When I first became an educator the idea of being a professional was seldom discussed, much less the concept that when you work with children and their families and your colleagues there would be agreement about how we would be expected to behave.
Don’t get me wrong—there were subtle and implied statements about how we were to act and, looking back, an almost nostalgic view of what a ‘good teacher’ looked like. But for me it was not until 1991, in the form of the ECA Code of Ethics, that the expectations of our professionalism were made explicit. The statements included in that foundational document challenged me and others I am sure, to see ourselves as professionals who, should we choose, work to meet a demanding standard of behaviour and make concerted efforts to always do what is right in regard to our work with children and their families.
The success of the ECA Code of Ethics, and other efforts over the years, has helped us see ourselves as professionals who not only have an ethical responsibility to children and their families but also, importantly, to our profession. An ethic of professionalism means that we take time to consider what it means to be a professional and the ways in which we can uphold and support the profession in our daily actions. I have come to understand this professionalism as the intricate process of looking outwards to those we work with (children, families and the community more broadly) while keeping an inward eye on our own identity and the shape of our profession. The two processes are of course inter-related—when we act to uphold the best interests of children, for example, we in turn demonstrate that being an early childhood professional is about our endeavours to do what is right for those we support.
In ECA’s Code of Ethics the ethical expectations of professionalism have been strengthened. The ethical expectations are now to the profession and the way in which, as professionals, we make decisions that reflect positively on the work of educating and caring for children and their families. The commitments are ambitious and invite us to consider how our actions will look for the whole profession and the image of the childhood professional.
- base my work on research, theories, content knowledge, practice evidence and my understanding of the children and families with whom I work
- take responsibility for articulating my professional values, knowledge, and practice and for the positive contribution our profession makes to society
- engage in critical reflection, ongoing professional learning and support research that builds my knowledge and that of the profession
- work within the scope of my professional role and avoid misrepresentation of my professional competence and qualifications
- encourage qualities and practices of ethical leadership within the profession
- model quality practice and provide constructive feedback and assessment for students as aspiring professionals
- mentor new graduates by supporting their induction into the profession
- advocate for my profession and the provision of quality education and care.
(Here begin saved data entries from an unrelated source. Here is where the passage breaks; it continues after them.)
Record t : Type := mk {
  answers_file : Path;
  cleanup_on_error : bool;
  data : PyDict;
  dst_path : Path;
  envops : PyVal;
  exclude : list string;
  extra_paths : list Path;
  force : bool;
  pretend : bool;
  quiet : bool;
  skip_if_exists : list string;
  src_path : option string;
  subdirectory : option string;
  use_prereleases : bool;
  vcs_ref : option string
}.

(** [str(x)] of an [Optional[str]] *)
Definition str_of_opt (o : option string) : string :=
  match o with Some s => s | None => "None" end.

(** [bool(x)] of an [Optional[str]] *)
Definition truthy_opt (o : option string) : bool :=
  match o with Some s => Str.truthy s | None => false end.

Definition val_of_opt (o : option string) : PyVal :=
  match o with Some s => VStr s | None => VNone end.

(** The public configuration, as templates see it in [_copier_conf] *)
Definition as_value (self : t) : PyVal :=
  VDict [
    ("answers_file", VStr (PathLib.to_str (answers_file self)));
    ("cleanup_on_error", VBool (cleanup_on_error self));
    ("data", VDict (data self));
    ("dst_path", VStr (PathLib.to_str (dst_path self)));
    ("envops", envops self);
    ("exclude", VList (map VStr (exclude self)));
    ("extra_paths", VList (map (fun p => VStr (PathLib.to_str p)) (extra_paths self)));
    ("force", VBool (force self));
    ("pretend", VBool (pretend self));
    ("quiet", VBool (quiet self));
    ("skip_if_exists", VList (map VStr (skip_if_exists self)));
    ("src_path", val_of_opt (src_path self));
    ("subdirectory", val_of_opt (subdirectory self));
    ("use_prereleases", VBool (use_prereleases self));
    ("vcs_ref", val_of_opt (vcs_ref self))
  ].

Section Derived.
Context `{Collaborators}.
(** the file system when the cached properties are first computed *)
Variable disk : FileSystem.

(** [Worker.subproject] *)
Definition subproject (self : t) : Subproject.t :=
  Subproject.mk (dst_path self) (answers_file self).
(** * AI Tree Identifier: the encoder, the identification client and the
      UI state of [App], embedded in Rocq.

    Sources: [services/geminiService.ts] ([fileToGenerativePart],
    [identifyTree]) and the [App] component with its [ImageUploader] and
    [ResultDisplay]. *)

From Stdlib Require Import Strings.String Strings.Ascii Strings.Byte List NArith ZArith Bool Lia.
From Stdlib Require Import Floats.SpecFloat.
From ExtLib Require Import Structures.Monad Structures.MonadExc.
Import ListNotations.
Import MonadNotation.
Local Open Scope string_scope.
Local Open Scope list_scope.
Local Open Scope monad_scope.

(* ===================================================================== *)
(** * Platform: base64 (RFC 4648), as [FileReader.readAsDataURL] emits it *)
(* ===================================================================== *)

Module Base64.

Local Open Scope N_scope.

Definition alphabet : list ascii :=
  list_ascii_of_string
    "ABCDEFGHIJKLMNOPQRSTUVWXYZabcdefghijklmnopqrstuvwxyz0123456789+/".

Definition pad : ascii := "="%char.

(** The character of a 6-bit group. *)
Definition char_of (n : N) : ascii := nth (N.to_nat n) alphabet pad.

Fixpoint find_index (c : ascii) (l : list ascii) (i : N) : option N :=
  match l with
  | [] => None
  | d :: l' => if Ascii.eqb c d then Some i else find_index c l' (N.succ i)
  end.
Definition allKineticExcept (sys : ChemicalSystem) (iequilibrium iinert : Indices) : Partition :=
  let ikinetic := range (length (species sys)) in
  let ikinetic := difference ikinetic (unify iequilibrium iinert) in
  Build_Partition iequilibrium ikinetic iinert.

End Partition.

(** ** The mutator calls, as data *)

(** One constructor per mutator of [ChemicalState] and per overload, with
    the arguments of the call. *)
Inductive Mutation : Type :=
  | SetTemperature (val : float)
  | SetTemperatureUnits (val : float) (units : string)
  | SetPressure (val : float)
  | SetPressureUnits (val : float) (units : string)
  | SetSpeciesAmountsVal (val : float)
  | SetSpeciesAmounts (v : Vector)
  | SetSpeciesAmountsIndices (v : Vector) (indices : Indices)
  | SetSpeciesAmount (index : Index) (amount : float)
  | SetSpeciesAmountName (name : string) (amount : float)
  | SetSpeciesAmountUnits (index : Index) (amount : float) (units : string)
  | SetSpeciesAmountNameUnits (name : string) (amount : float) (units : string)
  | SetElementPotentials (v : Vector)
  | SetSpeciesPotentials (v : Vector)
  | SetVolume (volume : float)
  | SetPhaseVolume (index : Index) (volume : float)
  | SetPhaseVolumeName (name : string) (volume : float)
  | ScaleSpeciesAmounts (scalar : float)
  | ScaleSpeciesAmountsInPhase (index : Index) (scalar : float).

Definition call `{Externals} (m : Mutation) : M unit :=
  match m with
  | SetTemperature val => setTemperature val
  | SetTemperatureUnits val units => setTemperature_units val units
  | SetPressure val => setPressure val
  | SetPressureUnits val units => setPressure_units val units
  | SetSpeciesAmountsVal val => setSpeciesAmounts_val val
  | SetSpeciesAmounts v => setSpeciesAmounts v
  | SetSpeciesAmountsIndices v indices => setSpeciesAmounts_indices v indices
  | SetSpeciesAmount index amount => setSpeciesAmount index amount
  | SetSpeciesAmountName name amount => setSpeciesAmount_name name amount
  | SetSpeciesAmountUnits index amount units => setSpeciesAmount_units index amount units
  | SetSpeciesAmountNameUnits name amount units => setSpeciesAmount_name_units name amount units
  | SetElementPotentials v => setElementPotentials v
  | SetSpeciesPotentials v => setSpeciesPotentials v
  | SetVolume volume => setVolume volume
  | SetPhaseVolume index volume => setPhaseVolume index volume
  | SetPhaseVolumeName name volume => setPhaseVolume_name name volume
  | ScaleSpeciesAmounts scalar => scaleSpeciesAmounts scalar
  | ScaleSpeciesAmountsInPhase index scalar => scaleSpeciesAmountsInPhase index scalar
  end.

(** ** Predicates of the data model *)

Definition nonneg (x : float) : Prop := (0 <=? x)%float = true.
Definition is_positive (x : float) : Prop := (0 <? x)%float = true.
Definition is_negative (x : float) : Prop := (x <? 0)%float = true.
Definition not_nan (x : float) : Prop := is_nan x = false.

(** The order [0 <= x] read on the specification of binary64: a zero of
    either sign, a finite number or an infinity with a clear sign bit. *)
Definition SF_nonneg (x : spec_float) : Prop :=
  match x with
  | S754_zero _ | S754_finite false _ _ | S754_infinity false => True
  | _ => False
  end.

Definition SF_signed (sx : bool) (x : spec_float) : Prop :=
  match x with
  | S754_zero s | S754_infinity s | S754_finite s _ _ => s = sx
  | S754_nan => True
  end.

(** "T > 0, P > 0, n >= 0 componentwise". *)
Definition invariant (s : ChemicalState) : Prop :=
  is_positive (T s) ∧ is_positive (P s) ∧ Forall nonneg (n s).

(** The amount vector has one entry per species. *)
Definition sized (s : ChemicalState) : Prop :=
  length (n s) = numSpecies (system s).

(** The states a program can hold: built by the constructor, then changed
    by mutator calls that returned. *)
Inductive reachable `{Externals} : ChemicalState → Prop :=
  | reachable_new sys : reachable (ChemicalState_new sys)
  | reachable_call m s s' :
      reachable s → call m s = (Return tt, s') → reachable s'.

(** At the state's T, P and n the property model returns one activity per
    species. *)
Definition activities_sized (s : ChemicalState) : Prop :=
  length (activities (system s) (T s) (P s) (n s)) = numSpecies (system s).

(** What the vector overloads of [setSpeciesAmounts] are given. *)
Definition given_amounts (m : Mutation) : Vector :=
  match m with
  | SetSpeciesAmounts v | SetSpeciesAmountsIndices v _ => v
  | _ => []
  end.

(** The mutators that multiply amounts by a scalar. *)
Definition scales (m : Mutation) : bool :=
  match m with
  | SetVolume _ | SetPhaseVolume _ _ | SetPhaseVolumeName _ _
  | ScaleSpeciesAmounts _ | ScaleSpeciesAmountsInPhase _ _ => true
  | _ => false
  end.

(** The entries of [v] at the positions [start], ..., [start + size - 1]
    multiplied by [scalar]. *)
Definition scale_rows (scalar : float) (start size : nat) (v : Vector) : Vector :=
  imap (λ i x, if decide (start ≤ i < start + size) then (x * scalar)%float else x) v.

(** How a computation treats the state: it never writes; when it throws,
    nothing has been written; it never throws. *)
Definition reads {A} (m : M A) : Prop := ∀ s, (m s).2 = s.
Definition atomic {A} (m : M A) : Prop := ∀ s e s', m s = (Throw e, s') → s' = s.
Definition nothrow {A} (m : M A) : Prop := ∀ s e s', m s ≠ (Throw e, s').

(** No character of [str] is one of [delims]. *)
Fixpoint none_of (delims str : string) : bool :=
  match str with
  | EmptyString => true
  | String c rest => negb (is_any_of c delims) && none_of delims rest
  end.

(** A name that [split] leaves whole: not empty and free of [:], [[] and
    []]. *)
Definition plain_name (name : string) : Prop :=
  name ≠ EmptyString ∧ none_of ":[]" name = true.

(** ** A small system for the examples *)

Module Examples.

Definition dimension (units : string) : option (nat * float) :=
  if String.eqb units "mol" then Some (0, 1%float)
  else if String.eqb units "mmol" then Some (0, 0.001%float)
  else if String.eqb units "kg" then Some (1, 1%float)
  else if String.eqb units "g" then Some (1, 0.001%float)
  else if String.eqb units "kelvin" then Some (2, 1%float)
  else if String.eqb units "pascal" then Some (3, 1%float)
  else if String.eqb units "molal" then Some (4, 1%float)
  else None.

(** A table of seven units, a stand-in for [std::log10] that is exact at
    1, 10 and 100, and the molar mass of water. *)
#[export] Instance externals : Externals := {|
  units_convertible from to :=
    match dimension from, dimension to with
    | Some (d1, _), Some (d2, _) => bool_decide (d1 = d2)
    | _, _ => false
    end;
  units_convert x from to :=
    match dimension from, dimension to with
    | Some (_, f1), Some (_, f2) => (x * f1 / f2)%float
    | _, _ => x
    end;
  waterMolarMass := 0.018015268%float;
  log10 x :=
    if (x =? 1)%float then 0%float
    else if (x =? 10)%float then 1%float
    else if (x =? 100)%float then 2%float
    else nan;
  to_string _ := "?";
|}.

Definition H2O : Species := {| species_name := "H2O(l)"; molarMass := 0.018015268%float |}.
Definition H : Species := {| species_name := "H+"; molarMass := 0.00100794%float |}.
Definition OH : Species := {| species_name := "OH-"; molarMass := 0.01700734%float |}.
Definition CO2g : Species := {| species_name := "CO2(g)"; molarMass := 0.0440095%float |}.

Definition aqueous : Phase := {| phase_name := "Aqueous"; phase_species := [H2O; H; OH] |}.
Definition gaseous : Phase := {| phase_name := "Gaseous"; phase_species := [CO2g] |}.

(** Two phases, four species; each phase's volume is the sum of its
    amounts and each activity is ten times the amount. *)
Definition sys : ChemicalSystem := {|
  phases := [aqueous; gaseous];
  element_names := ["H"; "O"; "C"];
  phaseVolumes _ _ v := [sum (take 3 v); sum (drop 3 v)];
  activities _ _ v := (λ x, x * 10)%float <$> v;
  system_elementAmount _ v := sum v;
  system_elementAmountInPhase _ _ v := sum v;
|}.

Definition s0 : ChemicalState := ChemicalState_new sys.

Definition s1 : ChemicalState := with_n [55.5; 1; 1; 2]%float s0.

End Examples.

(** ** Further notions for the statements *)

(** The vector after [rows(n, indices) = v] when every index is in
    range: the entries of [v] stored one after the other. *)
Fixpoint assigned (indices : Indices) (v : Vector) (rows : Vector) : Vector :=
  match indices, v with
  | i :: indices', x :: v' => assigned indices' v' (<[i:=x]> rows)
  | _, _ => rows
  end.

(** The three index sets split the species indices [0 .. N-1]: no entry
    is out of range and every index below [N] is in exactly one set. *)
Definition splits_species (N : nat) (p : Partition.Partition) : Prop :=
  let E := Partition.equilibriumSpeciesIndices p in
  let K := Partition.kineticSpeciesIndices p in
  let I := Partition.inertSpeciesIndices p in
  (∀ i, i ∈ E ∨ i ∈ K ∨ i ∈ I → i < N) ∧
  (∀ i, i < N →
     (i ∈ E ∧ (i ∉ K) ∧ (i ∉ I)) ∨
     ((i ∉ E) ∧ i ∈ K ∧ (i ∉ I)) ∨
     ((i ∉ E) ∧ (i ∉ K) ∧ i ∈ I)).

(** The calls whose arguments pass the checks and reach an unchecked
    access: a row index beyond the amounts, a species index beyond the
    species when the molar mass is read, a phase index beyond the volumes
    the property model returned. *)
Definition unchecked `{Externals} (m : Mutation) (s : ChemicalState) : Prop :=
  match m with
  | SetSpeciesAmountsIndices v indices =>
      length v = length indices ∧ ∃ i, i ∈ indices ∧ length (n s) ≤ i
  | SetSpeciesAmountUnits index _ units =>
      numSpecies (system s) ≤ index ∧
      units_convertible units "mol" = false ∧
      units_convertible units "kg" = true
  | SetPhaseVolume index volume =>
      nonneg volume ∧ index < numPhases (system s) ∧
      length (phaseVolumes (system s) (T s) (P s) (n s)) ≤ index
  | SetPhaseVolumeName name volume =>
      nonneg volume ∧ indexPhase (system s) name < numPhases (system s) ∧
      length (phaseVolumes (system s) (T s) (P s) (n s)) ≤
      indexPhase (system s) name
  | _ => False
  end.

(** The inputs on which [extract] reads out of range: an expression
    without a word before its first colon ([words[0]]), a [b] query
    without a bracketed name ([names[1]]), and an activity or pH query
    whose species index is no row of the activities ([a.val[index]],
    [a.val[iH]]). *)
Definition extract_unchecked (str : string) (s : ChemicalState) : Prop :=
  let a := activities (system s) (T s) (P s) (n s) in
  match split str ":" with
  | [] => True
  | quantity :: _ =>
      let names := split quantity "[]" in
      if Ascii.eqb (first_char quantity) "b"%char then length names < 2
      else if Ascii.eqb (first_char quantity) "a"%char then
        ∃ name, last names = Some name ∧ length a ≤ indexSpecies (system s) name
      else quantity = "pH" ∧ length a ≤ indexSpecies (system s) "H+"
  end.

(** The value a query returned, through a function on values. *)
Definition result_map {A B} (f : A → B) (r : Result A) : Result B :=
  match r with
  | Return a => Return (f a)
  | Throw e => Throw e
  | Undefined => Undefined
  end.

(** A string of [k] colons; the empty string for [k = 0]. *)
Fixpoint colons (k : nat) : string :=
  match k with
  | 0 => EmptyString
  | S k' => String ":" (colons k')
  end.

(** The first word of an expression names none of the quantities. *)
Definition unknown_quantity (quantity : string) : Prop :=
  Ascii.eqb (first_char quantity) "n"%char = false ∧
  Ascii.eqb (first_char quantity) "b"%char = false ∧
  Ascii.eqb (first_char quantity) "m"%char = false ∧
  Ascii.eqb (first_char quantity) "a"%char = false ∧
  String.eqb quantity "pH" = false.

(** * Facts *)

(** ** IEEE comparisons and signs *)

Section Doubles.
(** * Ribbon SFU: room registry and room session state

    A shallow embedding of the mediasoup front end of the secure-call
    service:
    - class [Room] of [sfu/room.js] (in the source tree:
      [src/unnamed/part_007]);
    - the server of [sfu/server.js]: worker selection, the room registry
      and the JSON-RPC dispatcher (in the source tree: the second document
      of [src/secure-call/stop.sh]);
    together with the part of the mediasoup object model that these two
    files call into.

    Layout:
    - [JsMap]: the insertion-ordered [Map] of JavaScript;
    - [Mediasoup]: routers, transports, producers and consumers as the
      server sees them through the mediasoup API;
    - [RoomJs]: the methods of class [Room];
    - [ServerJs]: [getNextWorker], [getOrCreateRoom], [deleteRoom],
      [handleRpcRequest], [processMessage], and the engine events the
      listeners of [room.js] react to;
    - [Props]: the vocabulary of the properties;
    - the facts, ending with the properties of the session core.

    A request is handled in one piece: the interleaving of two handlers
    at an [await] is not part of the model. *)

From Stdlib Require Import List String Bool Arith Lia ZArith.
Import ListNotations.
Local Open Scope string_scope.
Local Open Scope list_scope.

Set Implicit Arguments.

(** ** Keys with a decidable equality *)

Class EqKey (K : Type) := {
  keq : K -> K -> bool;
  keq_true : forall a b, keq a b = true <-> a = b
}.

#[export] Instance EqKey_string : EqKey string :=
  {| keq := String.eqb; keq_true := String.eqb_eq |}.

#[export] Instance EqKey_nat : EqKey nat :=
  {| keq := Nat.eqb; keq_true := Nat.eqb_eq |}.

(** ** JavaScript [Map]

    A [Map] iterates in insertion order; [set] on a key already present
    overwrites the value where it stands, [set] on a new key appends.
    [delete] is written as a filter: on a map (keys pairwise distinct) it
    removes the one entry of the key. *)

Module JsMap.
Section Ops.
Context {K V : Type} `{EqKey K}.

Definition t := list (K * V).

Definition empty : t := [].

Fixpoint get (m : t) (k : K) : option V :=
  match m with
  | [] => None
  | (k', v) :: m' => if keq k k' then Some v else get m' k
  end.

Definition has (m : t) (k : K) : bool :=
  match get m k with Some _ => true | None => false end.

Fixpoint set (m : t) (k : K) (v : V) : t :=
  match m with
  | [] => [(k, v)]
  | (k', v') :: m' =>
      if keq k k' then (k, v) :: m' else (k', v') :: set m' k v
  end.

Definition delete (m : t) (k : K) : t :=
  filter (fun e => negb (keq k (fst e))) m.

Definition keys (m : t) : list K := map fst m.
Definition values (m : t) : list V := map snd m.
Definition size (m : t) : nat := List.length m.

End Ops.
Arguments t : clear implicits.
End JsMap.
(* ===== verification/Prelude.v ===== *)
(** * Maturin: a verification development

    Maturin is an operating system kernel for RISC-V in Rust: processes on
    Sv39 address spaces, a FAT volume in memory, virtual files, pipes and
    loopback sockets, signals, futexes, and some eighty system calls.  This
    library models the kernel ([src/kernel]), its own crates ([src/modules]),
    the allocator and the locks it brings along ([src/dependencies/bitmap-allocator], [src/dependencies/kernel-sync]) and the FAT driver it
    changed ([src/modified_dependencies]), as executable definitions, and proves
    what each part promises to the part above it.

    A name of the source keeps its name where Rocq allows it.  A file [X.v] holds
    the data and the operations of a part, in the order of the source, and
    [XSpec.v] its theorems; small parts have both in one file.  Paths below are
    relative to [src/].

    ** Conventions

    - A call that may panic returns an [outcome]: [Ret] or [Panic].  A call that
      changes a state [W] is in the monad [M W]; what shares a state is a call
      on it.  [Result]s are [OSResult] (kernel), [SysResult] (system calls) and
      [result] (FAT driver), so that an error is a value and a panic is not.
    - A machine word is a [Z]; arithmetic that the source does on a word is
      wrapped where it happens ([wrap64], [swrap 64]).  The build is the one the
      kernel runs in: overflow wraps, [debug_assert!] is off, the feature
      [sifive] is off.  Bytes and code points are [Z]s in lists.
    - Loops: structural recursion, or fuel.  Fuel that is a bound of the loop
      (the bytes left, the clusters of the volume, the entries of a directory,
      the characters of a path) is computed inside the definition, and a
      theorem shows that it is enough: the loop returns before it ends.  Where
      a loop waits for others (epoll, sockets, the console) or need not end
      (interpreters that name each other) the fuel is an argument, [None] at
      its end, and the theorems say how much is enough; for interpreters the
      end of the fuel is the stack overflow.
    - Sharing: an [Arc] of a virtual directory, a file in memory or an open file
      is an address in a store, so that two names of one object see each
      other's changes; a file of the FAT driver refers to the volume it is on.
    - Concurrency: the locks (TicketLock, RwLock, SpinLock) and the life of tasks
      (Tasks) are step relations over all cores; everything else runs a system
      call under the locks it takes, so calls on one object are sequences.  A
      call that waits gives control away, and what others do meanwhile is a
      parameter: of a pipe, another side that changes the queue and a state of
      its own; of the waiting calls, a world that moves with every question asked
      of a file and of the clock, one after the other.  A lock that a call takes
      twice is a [Panic] of PathCalls.  The atomic operations of the locks are
      sequentially consistent; two loads are two steps ([is_locked] takes the
      states of both).
    - What never returns: a call of the task code that loops for ever answers
      [None], a value no step of the kernel relation accepts.
    - An interface is a class: [BitAlloc] (an allocator of numbers), [File]
      (modules/base-file), [Stream] (what the driver reads and writes),
      [Segment] (what a range map holds), [TaskTrampoline] (what the crates
      outside the kernel ask of it), [AppFiles] (where programs come from),
      [Handlers] (what the dispatcher calls).  Its laws are a second class
      ([BitAllocSpec], [FileStream], [StreamSpec], ...), which the instances of
      this library satisfy; clients are proved against the laws.

    ** Memory

    - BitAlloc(+Spec): dependencies/bitmap-allocator.  Any nesting of the tree of
      sixteen-bit nodes implements a set of free numbers; contiguous allocation
      is first fit.  The crate bit_field is a parameter.
    - Addr: kernel/src/memory/addr.rs.
    - PageFrame(+Spec): modules/maturin-page-frame, kernel/src/memory/allocator.
      No frame is lost or owned twice, whatever is allocated and dropped.
    - RangeMap(+Spec): modules/range-action-map.  The map of areas stays disjoint
      and sorted, and mmap, munmap and mprotect do to the world exactly what
      they do to the map.
    - PageTable(+Spec): kernel/src/memory/page_table.rs.  The walk over words of
      memory implements a map from pages to entries.
    - VmArea(+Spec), LazySpec: kernel/src/memory/areas.  Lazy and fixed areas
      keep the contract of the range map; the bytes of a lazy area.
    - MemorySet(+Spec): kernel/src/memory/vmm.rs.  An address space implements a
      map of rights and of mapped addresses, and gives all frames back.
    - MemCalls: mmap, munmap, mprotect, msync, brk, sysinfo of
      kernel/src/syscall/process.rs on a process.

    ** The FAT driver and the disk (modified_dependencies/rust-fatfs, fscommon)

    - FatIo(+Spec): traits and helpers of streams, DiskSlice with its mirrors.
    - Disk(+Spec): kernel/src/drivers/memory and the buffered stream.
    - FatTable(+Spec): entries of 12, 16 and 32 bits, allocation and freeing of
      chains.  FatTime, DirEntry(+Spec), BootSector(+Spec), FatFs(+Spec): what
      is on the volume, and round trips of its encodings.
    - DiskFile(+Spec): an open file is a byte sequence with a position, through
      its chain and the table on the disk; what a write leaves alone is said byte
      by byte of the whole disk, the mark of a dirty volume set apart.
    - DirNames(+Spec), Dir, DirSpec, DirWriteSpec, RootDirSpec: long and short
      names, listing, finding, creating, removing, renaming.

    ** Files of the kernel (kernel/src/file, modules/base-file)

    - BaseFile, FatFile(+Spec), VirtFile(+Spec), Pipe(+Spec), Sockets(+Spec): the
      kinds of files; bytes written are the bytes read.
    - FdTable(+Spec): fd_manager.rs.  FdCalls(+Spec): the calls on descriptors.
    - Paths(+Spec): normal forms of paths.  Vfs(+Spec): virtual directories
      refine a map of maps.  FileNs, FileNsSpec, FileNsRootSpec: opening, links
      and removal by path, over both.  PathCalls: the calls on paths.
    - FileStat: kstat.rs, stdio.rs, the attributes and the calls on them.

    ** Tasks

    - TicketLock, RwLock, SpinLock: dependencies/kernel-sync.  Exclusion in every
      interleaving; a ticket is served after those before it.
    - Tasks(+Spec): kernel/src/task, clone, exit, wait4.  In every run from the
      boot tasks, parents, children and tids stay consistent, and cores panic
      only where no tid, no kernel stack or no memory for the copied space is
      left; whether there is memory is an argument of the calls.  A thread that a
      signal ends leaves a reference on the kernel stack it never returns to
      ([stacks]), and keeps its block and its tid for ever.
    - Futex, Signals(+Spec) over Bitset: kernel/src/syscall/futex, 
      kernel/src/signal, modules/bitset.  TimeStat: modules/timer, time_stat.rs.
    - Waiting(+Spec): modules/poll, select, epoll.  The clock is a word of 64 bits;
      a wait with the largest time-out never ends by time.

    ** Programs and calls

    - InitStack, Loader(+Spec), Programs: kernel/src/loaders and exec.  Segments
      hold the bytes of the file, the first stack is what a program expects.
      The crate xmas_elf is a parameter that gives a parsed file.
    - Syscalls: kernel/src/syscall/mod.rs, syscall_no.rs, loops.rs.  The numbers,
      the arguments, the counter of endless calls, the answer.
    - Trap: kernel/src/trap/mod.rs over Syscalls, MemorySet, Signals, TimeStat.
    - Errors: kernel/src/error.rs, modules/syscall.

    ** How the parts meet

    A trap runs the dispatcher or the page fault of the address space, then the
    signals.  An address space is a range map of areas, whose segments take
    frames and edit the page table; frames, tids and descriptors come from the
    bit allocator.  A descriptor leads to a file; a file of the volume is a
    [FatFile] over the driver's file, which is clusters of the volume over the
    allocation table over the disk.  A path goes through the links and the
    virtual directories to the driver.  The theorems follow these edges: each
    uses the contract of the part below, and those on whole calls (opening by
    path, bytes written and read back, mmap and munmap, loading a segment) go
    through all of them.

    ** The theorems

    Refinement of an abstract state: allocator as a set, page table, address
    space and virtual directories as maps, files and pipes as byte sequences
    and queues.  Invariants over all histories: frames, descriptors, tasks, the
    locks.  Functions on every branch: allocation, unmapping, protection,
    faults, opening, waiting.  A theorem says which calls it is of: what the code
    does not check (the borders of pages, the options of a new volume) is a
    hypothesis, and what happens without it is a finding.  Round trips: entries of the table, volumes,
    memory calls, signal handlers, first stacks.  Termination: chains, short
    names, epoll.  What stops the kernel or fails is stated as such.

    ** Not modelled, and why

    - Assembly, registers of the machine (satp, stvec, TLB), kernel stacks, the
      boot: effects on hardware.
    - Console, logging, block devices, the heap: output, or crates that are not
      in the repository.
    - Times through floating point ([TimeSpec::new], nanosleep, clock_gettime):
      the current time is an argument everywhere.
    - Debug formatting, unused operations ([RwLock]'s leak and force operations,
      [add_link_for_all_files_in_dir], BTree iterators), the std variants of the
      driver.
    - The kernel's own areas at boot, the preloaded image, physical bytes of
      fixed areas.
    - The test runner, the image builder, user programs, vendored crates
      (core2, log, sbi-rt, sbi-spec, numeric-enum-macro), documents.

    ** This file

    Shared vocabulary of the development: outcomes of calls that may panic,
    machine words, loops over integer ranges, bounds-checked arrays, and the
    tactics and generic lemmas the components use. *)

From Stdlib Require Export ZArith Lia.
From stdpp Require Export base gmap sets list strings option numbers tactics.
Unlike in the past when we may have been unsure about what was expected of a practitioner in this field, we can be in no doubt that being a professional means that we have an ethical responsibility to keep one eye on those we serve and the other on doing what is right for our profession. It is an honourable pursuit that makes us proud to be an early childhood professional.
4 thoughts on “The ethics of professionalism: The art of doing what is right”
Catharine, I could not agree more that we should be aspiring to be more thoughtful about our ethical stance – to do what is right. My concern, always, about professionalism, is whether governments and employers are doing right by *us*, in supporting pay and conditions in early childhood services that would show respect for the work we do. It is clear that this is still not the case, despite twenty years of accreditation and quality assurance processes (see my article – http://cie.sagepub.com/content/16/4/305.abstract). I hope that ‘doing right by our profession’ still involves ECA being strong advocates for better pay equity in early childhood with comparable work elsewhere.
It is so difficult to gain the pay and conditions equity recognition when doing so would make our services unaffordable for families without considerable ongoing government funding. There is a commitment by ECA and other peak bodies and by new business advocacy groups to support this workforce equity campaign. It also needs the support of the families we work with to be advocating for this investment with their local members. Political activism is not very evident at the local community or service level because there isn’t much time or appetite for it.
Absolutely Yarrow – ECA is deeply committed to a better deal for those who work in the profession. There is much to be done in our space… ECA is in continuous advocacy mode! We join with many others who have called for a workforce strategy for Aust…. i think we know what needs to be done but Governments are reluctant to do what needs to be done! I note that it came up again in the recent report by he Australian Child Rights Taskforce http://www.childrights.org.au/
we are singing from the same song sheet…..
Such timely and sage advice Catharine. The ECA Code of Ethics has helped me reflect on my practice and work through ethical dilemmas more than once in the last 20 odd years. Thank you to all involved in the past and recent edition of the ECA Code of Ethics.